Since then the Mass DEP and EPA have ordered remedial activities which included the removal of: potential contaminants, solid waste, construction debris, tires, and over 70 tons of impacted soils. The groundwater plume from the site contains low levels of a chemical called TCE. Due to the low and naturally declining levels (due to the removal of the source) the Mass DEP to conclude that no further water clean-up is required. Other chemicals recorded by the Mass DEP were VOCs. According to the EPA’s inspection the Ozone is considered to be a Non-Attainment Area. No further data was recorded.
Founded in 1968, Photofabrication Engineering, Inc. (PEI) manufactures precision metal parts for computers and semiconductors. The company moved from Holliston to Milford, MA in 1984. The newer facility has helped PEI become an environmentally cleaner manufacturer.
Chemicals recorded by the Mass DEP were chlorinated solvents, metals, and wastewater discharge. The Mass DEP considers the site to be in phase IV of V. In this phase a cleanup plan is implemented.  According to the EPA’s inspection, the water was not impaired, but the Ozone is considered to be a Non-Attainment Area. No further data was recorded.

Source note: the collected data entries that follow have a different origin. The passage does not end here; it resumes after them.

(* ===== verification/IOStream.v ===== *)
(** What the I/O streams share: error codes (Core/ErrorCode.h, Shared/Error.h) and the copies
    to and from user memory that stop at a page fault (Memory/SafeOperations.h). *)
From S2P Require Import Prelude.
From stdpp Require Import gmap.
#[local] Open Scope Z_scope.

(** [Kernel/Core/ErrorCode.h:10-15] ErrorCode, the values of Shared/Error.h *)
Inductive error_code :=
  | NO_ERROR | ACCESS_DENIED | INVALID_ARGUMENT | BAD_PATH | DISK_NOT_FOUND | UNSUPPORTED
  | NO_SUCH_FILE | IS_DIRECTORY | IS_FILE | FILE_IS_BUSY | FILE_ALREADY_EXISTS | NAME_TOO_LONG
  | BAD_FILENAME | INTERRUPTED | STREAM_CLOSED | WOULD_BLOCK_FOREVER | MEMORY_ACCESS_VIOLATION.

#[export] Instance error_code_eq_dec : EqDecision error_code.
Proof. solve_decision. Defined.

(** [Kernel/Core/ErrorCode.h:73-101] ErrorOr *)
Inductive error_or (A : Type) := Value (a : A) | Error (e : error_code).
Arguments Value {A} _.
Arguments Error {A} _.

#[export] Instance error_or_eq_dec `{EqDecision A} : EqDecision (error_or A).
Proof. solve_decision. Defined.

(** ** User memory *)

(** The bytes a user process may access; an access elsewhere faults. *)
Abbreviation umem := (gmap Z Z).

Definition accessible (m : umem) (a : Z) (n : nat) : Prop :=
  forall i, (i < n)%nat -> is_Some (m !! (a + Z.of_nat i)).

#[export] Instance accessible_dec m a n : Decision (accessible m a n).
Proof.
  destruct (decide (Forall (fun i => is_Some (m !! (a + Z.of_nat i))) (seq 0 n))) as [H|H].
  - left. intros i Hi. rewrite Forall_forall in H. apply H. apply elem_of_seq. lia.
  - right. intros Ha. apply H, Forall_forall. intros i Hi%elem_of_seq. apply Ha. lia.
Defined.

(** The bytes at [a]. *)
Definition stored (m : umem) (a : Z) (l : list Z) : Prop :=
  forall i v, l !! i = Some v -> m !! (a + Z.of_nat i) = Some v.

(** [Kernel/Memory/SafeOperations.h:11-12] safe_copy_memory from user memory: the bytes copied, and whether all were *)
Fixpoint copy_from_user (m : umem) (a : Z) (n : nat) : list Z * bool :=
  match n with
  | O => ([], true)
  | S n =>
      match m !! a with
      | Some v => let '(l, ok) := copy_from_user m (a + 1) n in (v :: l, ok)
      | None => ([], false)
      end
  end.

(** [Kernel/Memory/SafeOperations.h:11-12] safe_copy_memory to user memory *)
Fixpoint copy_to_user (m : umem) (a : Z) (l : list Z) : umem * bool :=
  match l with
  | [] => (m, true)
  | v :: l =>
      match m !! a with
      | Some _ => copy_to_user (<[ a := v ]> m) (a + 1) l
      | None => (m, false)
      end
  end.

Lemma accessible_S m a n : accessible m a (S n) <-> is_Some (m !! a) /\ accessible m (a + 1) n.
Proof.
  split.
  - intros H. split; [rewrite <- (Z.add_0_r a); apply (H O); lia|]. intros i Hi.
    replace (a + 1 + Z.of_nat i) with (a + Z.of_nat (S i)) by lia. apply H. lia.
  - intros [H0 H] [|i] Hi; [by rewrite Z.add_0_r|].
    replace (a + Z.of_nat (S i)) with (a + 1 + Z.of_nat i) by lia. apply H. lia.
Qed.

Lemma accessible_app m a n k :
  accessible m a (n + k) <-> accessible m a n /\ accessible m (a + Z.of_nat n) k.
Proof.
  revert a. induction n as [|n IH]; intros a; cbn [Nat.add].
  - rewrite Z.add_0_r. split; [|tauto]. intros H. split; [|done]. intros i Hi. lia.
  - rewrite !accessible_S, IH. replace (a + Z.of_nat (S n)) with (a + 1 + Z.of_nat n) by lia. tauto.
Qed.

Lemma stored_cons m a v l : stored m a (v :: l) <-> m !! a = Some v /\ stored m (a + 1) l.
Proof.
  split.
  - intros H. split; [rewrite <- (Z.add_0_r a); by apply (H O)|]. intros i x Hx.
    replace (a + 1 + Z.of_nat i) with (a + Z.of_nat (S i)) by lia. by apply H.
  - intros [H0 H] [|i] x Hx; cbn in Hx; [rewrite Z.add_0_r; congruence|].
    replace (a + Z.of_nat (S i)) with (a + 1 + Z.of_nat i) by lia. by apply H.
Qed.

Lemma copy_from_user_spec m a n :
  if decide (accessible m a n)
  then exists l, copy_from_user m a n = (l, true) /\ length l = n /\ stored m a l
  else exists l, copy_from_user m a n = (l, false) /\ (length l < n)%nat.
Proof.
  revert a. induction n as [|n IH]; intros a; cbn [copy_from_user].
  - rewrite decide_True; [|intros i Hi; lia]. by exists [].
  - destruct (m !! a) as [v|] eqn:Ha.
    + specialize (IH (a + 1)). destruct (decide (accessible m (a + 1) n)) as [H|H].
      * rewrite decide_True by (apply accessible_S; eauto). destruct IH as (l & -> & Hl & Hs).
        exists (v :: l). cbn. split_and!; [done|lia|]. by apply stored_cons.
      * rewrite decide_False by (rewrite accessible_S; tauto). destruct IH as (l & -> & Hl).
        exists (v :: l). cbn. split; [done|lia].
    + rewrite decide_False; [|rewrite accessible_S, Ha; intros [[] ?]; done]. exists []. cbn. split; [done|lia].
Qed.

(** Memory changes between [a] and [b] only, and no byte becomes accessible or inaccessible. *)
Definition changes_within (m m' : umem) (a b : Z) : Prop :=
  forall x, (a <= x < b \/ m' !! x = m !! x) /\ (is_Some (m' !! x) <-> is_Some (m !! x)).

Lemma changes_within_refl m a b : changes_within m m a b.
Proof. intros x. tauto. Qed.

Lemma changes_within_trans m1 m2 m3 a b :
  changes_within m1 m2 a b -> changes_within m2 m3 a b -> changes_within m1 m3 a b.
Proof.
  intros H1 H2 x. destruct (H1 x) as [A1 B1], (H2 x) as [A2 B2]. split; [|tauto].
  destruct A1, A2; [tauto..|right; congruence].
Qed.

Lemma changes_within_wider m m' a b a' b' :
  changes_within m m' a b -> a' <= a -> b <= b' -> changes_within m m' a' b'.
Proof. intros H ? ? x. destruct (H x) as [[]?]; split; try done; [left; lia|by right]. Qed.

Lemma changes_within_accessible m m' a b x n :
  changes_within m m' a b -> accessible m' x n <-> accessible m x n.
Proof. intros H. split; intros Ha i Hi; apply (H (x + Z.of_nat i)); by apply Ha. Qed.

Lemma stored_frame m m' a b x l :
  changes_within m m' a b -> x + Z.of_nat (length l) <= a -> stored m x l -> stored m' x l.
Proof.
  intros H Hx Hs i v Hv. destruct (H (x + Z.of_nat i)) as [[?| ->] _]; [|by apply Hs].
  apply lookup_lt_Some in Hv. lia.
Qed.

Lemma copy_to_user_spec m a l :
  exists m', copy_to_user m a l = (m', bool_decide (accessible m a (length l))) /\
    changes_within m m' a (a + Z.of_nat (length l)) /\
    (accessible m a (length l) -> stored m' a l).
Proof.
  revert m a. induction l as [|v l IH]; intros m a; cbn [copy_to_user length].
  - exists m. rewrite bool_decide_true; [|intros i Hi; lia]. split_and!; [done|apply changes_within_refl|]. by intros _ i x.
  - destruct (m !! a) as [w|] eqn:Ha.
    + assert (Hc : changes_within m (<[ a := v ]> m) a (a + Z.of_nat (S (length l)))).
      { intros x. destruct (decide (x = a)) as [->|]; [|by rewrite lookup_insert_ne by done; tauto].
        rewrite lookup_insert_eq, Ha. split; [left; lia|]. by split; eexists. }
      destruct (IH (<[ a := v ]> m) (a + 1)) as (m' & -> & Hm' & Hs). exists m'.
      assert (Hacc : accessible m a (S (length l)) <-> accessible (<[a:=v]> m) (a + 1) (length l)).
      { rewrite accessible_S, (changes_within_accessible _ _ _ _ _ _ Hc), Ha. split; [tauto|]. split; [by eexists|done]. }
      split_and!.
      * f_equal. by apply bool_decide_ext.
      * eapply changes_within_trans; [apply Hc|]. eapply changes_within_wider; [done|lia..].
      * rewrite Hacc. intros H. apply stored_cons. split; [|by apply Hs].
        destruct (Hm' a) as [[?| ->] _]; [lia|]. by rewrite lookup_insert_eq.
    + exists m. rewrite bool_decide_false; [|rewrite accessible_S, Ha; intros [[] ?]; done].
      split_and!; [done|apply changes_within_refl|]. rewrite accessible_S, Ha. intros [[] ?]; done.
Qed.

Lemma stored_app m a l k :
  stored m a (l ++ k) <-> stored m a l /\ stored m (a + Z.of_nat (length l)) k.
Proof.
  revert a. induction l as [|v l IH]; intros a; cbn [app length].
  - rewrite Z.add_0_r. split; [|tauto]. intros H. split; [|done]. by intros i x.
  - rewrite !stored_cons, IH. replace (a + Z.of_nat (S (length l))) with (a + 1 + Z.of_nat (length l)) by lia. tauto.
Qed.

Lemma stored_unique m a l k : stored m a l -> stored m a k -> length l = length k -> l = k.
Proof.
  intros Hl Hk E. apply list_eq. intros i. destruct (l !! i) as [v|] eqn:Ei.
  - assert (Hi := lookup_lt_Some _ _ _ Ei). destruct (lookup_lt_is_Some_2 k i) as [w Hw]; [lia|].
    rewrite Hw. specialize (Hl i v Ei). specialize (Hk i w Hw). congruence.
  - apply lookup_ge_None in Ei. symmetry. apply lookup_ge_None. lia.
Qed.

(** ** Buffers *)

(** The [n] bytes of the buffer at [off], and their replacement. *)
Definition slice (off n : Z) (buf : list Z) : list Z := take (Z.to_nat n) (drop (Z.to_nat off) buf).
Definition splice (off : Z) (l buf : list Z) : list Z :=
  take (Z.to_nat off) buf ++ l ++ drop (Z.to_nat off + length l) buf.

Lemma slice_length off n buf :
  0 <= off -> 0 <= n -> off + n <= Z.of_nat (length buf) -> Z.of_nat (length (slice off n buf)) = n.
Proof. intros. unfold slice. rewrite length_take, length_drop. lia. Qed.

Lemma splice_lookup off l buf j :
  0 <= off -> off + Z.of_nat (length l) <= Z.of_nat (length buf) ->
  splice off l buf !! j =
    if decide (off <= Z.of_nat j < off + Z.of_nat (length l)) then l !! (j - Z.to_nat off)%nat else buf !! j.
Proof.
  intros Ho Hl. unfold splice. destruct (decide (Z.of_nat j < off)).
  - rewrite decide_False, lookup_app_l, lookup_take_lt by (rewrite ?length_take; lia). done.
  - rewrite lookup_app_r by (rewrite length_take; lia). rewrite length_take, Nat.min_l by lia. case_decide.
    + by rewrite lookup_app_l by lia.
    + rewrite lookup_app_r, lookup_drop by lia. f_equal. lia.
Qed.

Lemma splice_length off l buf :
  0 <= off -> off + Z.of_nat (length l) <= Z.of_nat (length buf) -> length (splice off l buf) = length buf.
Proof. intros. unfold splice. rewrite !length_app, length_take, length_drop. lia. Qed.

Lemma slice_lookup off n buf (j : nat) :
  0 <= off -> Z.of_nat j < n -> slice off n buf !! j = buf !! Z.to_nat (off + Z.of_nat j).
Proof. intros Ho Hj. unfold slice. rewrite lookup_take_lt, lookup_drop by lia. f_equal. lia. Qed.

Refer also to Town of Holliston, Parks and Recreation for information on use.
Annual events include Memorial Day Parade and Veterans Lunch, Celebrate Holliston Day, Lions Carnival and Triathlon, Baseball Parade, A Taste of Holliston, Downtown Holiday Stroll, Summer Concerts at Goodwill Park, Historical Society Fairs, Council on Aging Fall Fair and an abundance of other fairs and festivals during the year.